Marcus Rashford’s intervention tipped the balance and pushed the government into concessions on free meals showing movements can win without the Labour machine, argues Shabbir Lakha

After repeatedly justifying the planned decision to scrap free school meal vouchers for the most vulnerable children over summer, Boris Johnson had to humiliatingly u-turn today. Johnson’s spokesman said: “the PM fully understands that children and parents face an entirely unprecedented situation over the summer” – something that hadn’t apparently occurred to him until today.

The u-turn comes after a campaign was mounted and was taken up as one of the demands which the NEU put on the government last week, and then got a national media spotlight thanks to the intervention by Manchester United footballer Marcus Rashford. Tory austerity of the last ten years, especially since 2016, has resulted in a massive increase in child poverty which now affects up to 4 million children and has left 1.3 million children relying on free school meals to avoid going hungry.

The free school meals issue is emblematic of Boris Johnson’s handling of the coronavirus crisis since the beginning. From his pursuance of herd immunity and telling the nation to “take it on the chin” through to his callous lifting of the lockdown, public safety has not been his priority. It’s estimated that three quarters of Britain’s devastating coronavirus death toll could have been avoided if Johnson had begun the lockdown a week earlier. Care homes were completely abandoned by the government, without PPE or proper equipment and 25,000 patients were discharged from hospitals into care homes without testing.
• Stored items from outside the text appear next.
(** The reducer of [vmbTestPartitionMasterTestList]. *)
Definition partitionStep
    (accumulatedTestSets : list (TestSetIdBCH * list VmbTest))
    (testCase : VmbTestMasterBCH) : list (TestSetIdBCH * list VmbTest) :=
  foldl (appendToSet (withoutSets testCase)) accumulatedTestSets
    (testSets testCase).

Definition vmbTestPartitionMasterTestList
    (masterTestList : list VmbTestMasterBCH)
    : list (TestSetIdBCH * list VmbTest) :=
  foldl partitionStep [] masterTestList.

(** ** The authentication template of a test definition *)

(** The types of the library that the expander only passes along. *)
Class LibauthTypes : Type := {
  (** the properties of a template scenario other than [extends] *)
  ScenarioFields : Type;
  (** no such property: the scenario [{}] *)
  noScenarioFields : ScenarioFields;
  Transaction : Type;
  Output : Type;
  CompilerConfiguration : Type;
  Compiler : Type
}.

(** [AuthenticationTemplateScenario]. The optional property [extends] is
    [None] when the object has no such property, [Some None] when it has the
    property with the value [undefined], and [Some (Some id)] when it names
    a scenario. *)
Record AuthenticationTemplateScenario `{LibauthTypes} : Type := TemplateScenario {
  extends : option (option string);
  scenarioFields : ScenarioFields
}.

(** A script of a template, with the properties this module writes. *)
Record AuthenticationTemplateScript : Set := TemplateScript {
  lockingType : option string;
  script : string;
  unlocks : option string
}.

Record AuthenticationTemplateVariable : Set := TemplateVariable {
  type : string
}.

Record AuthenticationTemplateEntity : Type := TemplateEntity {
  variables : gmap string AuthenticationTemplateVariable
}.

Record AuthenticationTemplate `{LibauthTypes} : Type := Template {
  entities : gmap string AuthenticationTemplateEntity;
  scenarios : gmap string AuthenticationTemplateScenario;
  scripts : gmap string AuthenticationTemplateScript;
  supported : list string;
  version : Z
}.

(** The tuple [VmbTestDefinition]. *)
Record VmbTestDefinition `{LibauthTypes} : Type := TestDefinition {
  def_unlockingScript : string;
  def_redeemOrLockingScript : string;
  def_testDescription : string;
  def_testSetOverrideLabels : option (list string);
  def_scenario : option AuthenticationTemplateScenario;
  def_additionalScripts : option (gmap string AuthenticationTemplateScript)
}.

(** The result of scenario generation, as far as it is read here. *)
Record ScenarioProgram `{LibauthTypes} : Type := Program {
  program_inputIndex : Z;
  sourceOutputs : list Output;
  transaction : Transaction
}.

Record Scenario `{LibauthTypes} : Type := MkScenario {
  program : ScenarioProgram
}.

(** What [compiler.generateScenario] returns: an error string, or an object
    whose [scenario] is an error string or a scenario. *)
Inductive ScenarioGenerationResult `{LibauthTypes} : Type :=
| GenerationError (message : string)
| GenerationResult (scenario : string + Scenario).

Record GenerateScenarioParameters : Set := GenerateScenario {
  debug : bool;
  scenarioId : string;
  unlockingScriptId : string
}.

Record RegroupBitsParameters : Set := RegroupBits {
  bin : list byte;
  resultWordLength : Z;
  sourceWordLength : Z
}.
(** * VisionBulk: the bulk scene-generation pipeline

    A shallow embedding of the pipeline of [App.tsx] ([processBulk],
    [downloadImage], [downloadAllAsZip]), of [generateImage] from
    [geminiService.ts] and of the data model of [types.ts], together with
    the properties the specification states about them.

    Conventions of the embedding:
    - a JavaScript string is a [string]; [undefined] / an absent optional
      field is [None];
    - React state is a record [AppState]; every [setX] call is applied at
      once and leaves an event in a chronological log, so that "every point
      of a run" is "every [SetResults] event of the log";
    - the two remote collaborators and the archive encoder are oracles
      (section variables): the k-th request to the image model may answer
      anything, or raise. *)

From Stdlib Require Import Ascii String DecimalString Decimal DecimalNat.
From stdpp Require Import base list strings.

Local Open Scope nat_scope.

(* ================================================================== *)
(** * JavaScript string primitives *)
(* ================================================================== *)

Module JsString.

(** [s.includes(sub)]: [sub] occurs in [s] at some offset. *)
Fixpoint includes (s sub : string) : bool :=
  String.prefix sub s ||
  match s with
  | EmptyString => false
  | String _ s' => includes s' sub
  end.

(** What "is a substring of" means. *)
Definition substring_of (sub s : string) : Prop :=
  ∃ pre post, s = pre +:+ sub +:+ post.

(** [arr.join(sep)] on an array of strings. *)
Fixpoint join (sep : string) (l : list string) : string :=
  match l with
  | [] => ""
  | [x] => x
  | x :: rest => x +:+ sep +:+ join sep rest
  end.

(** [s.split(sep)] for a one-character separator: the segments between
    the occurrences of [sep]; never the empty array. *)
Fixpoint split (sep : ascii) (s : string) : list string :=
  match s with
  | EmptyString => [""]
  | String c s' =>
      if Ascii.eqb c sep then "" :: split sep s'
      else match split sep s' with
           | seg :: rest => String c seg :: rest
           | [] => [String c ""]
           end
  end.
Where the government hasn’t been criminally negligent, it’s been unfathomably incompetent. During Easter, the contract for the school meal vouchers was given to EdenRed and their system almost immediately collapsed and left thousands of families unable to redeem their vouchers. This is one of a litany of failures by private companies that the government has awarded contracts to including Serco’s test and trace system and the private labs that conducted Covid tests whose results disappeared.

The u-turn is also an example of how every mitigating circumstance during the course of this pandemic has come about from campaigning and public pressure. Teachers and parents forced the government to close schools and they largely stopped them being reopened on 1st June. The support for self-employed people and the decision to extend the furlough scheme till October were also resisted by the Tories until public pressure forced their hand.

The debate in the last few days of whether it was a sensible use of taxpayer money to support starving children stands starkly with the government yesterday telling people to “do your duty and spend big” as shops reopened. While this government has spent billions on bailing out billionaire-run companies, it is apparently up to ordinary people – millions of whom are furloughed or unemployed – to spend what little they have to save the economy.

One clear absence in the successful struggles that people have pushed the government back with is the Labour Party. Teachers, parents, bus drivers, tube workers, health and care workers and now Marcus Rashford have all provided more effective opposition to the government than Sir Keir Starmer. More than useless, he’s almost consistently been on the wrong side of the argument. Arguing for a lockdown exit strategy, that schools should be the first to reopen and that extending the furlough scheme would have been unfeasible, his “forensic” yet “constructive” opposition has repeatedly given cover for the Tories’ detrimental decisions.

Now Starmer’s supporting Priti Patel’s draconian plans to imprison anyone who vandalises a statue for 10 years. He signed a Daily Mail pledge to protect Churchill’s statue when no one in the movement has attempted or planned to remove it. And the government is set to ask police officers to enforce the ban on gatherings of more than 6 people at protests planned for the weekend and it doesn’t look like Labour is going to oppose this either.

The measures that have protected lives during this coronavirus pandemic have come from people organising and protesting, as has the highlighting of the deeply racist society we live in and the discussion on how we change it. As the threat of a second wave grows and the economic crisis deepens, our ability to fight back has to be absolutely defended. We should remember that we’ve pushed the government back consistently in the last three months, we haven’t relied on the Labour leadership, and we’ve won, again and again.

Shabbir Lakha

Shabbir Lakha is a Stop the War officer, a People's Assembly activist and a member of Counterfire.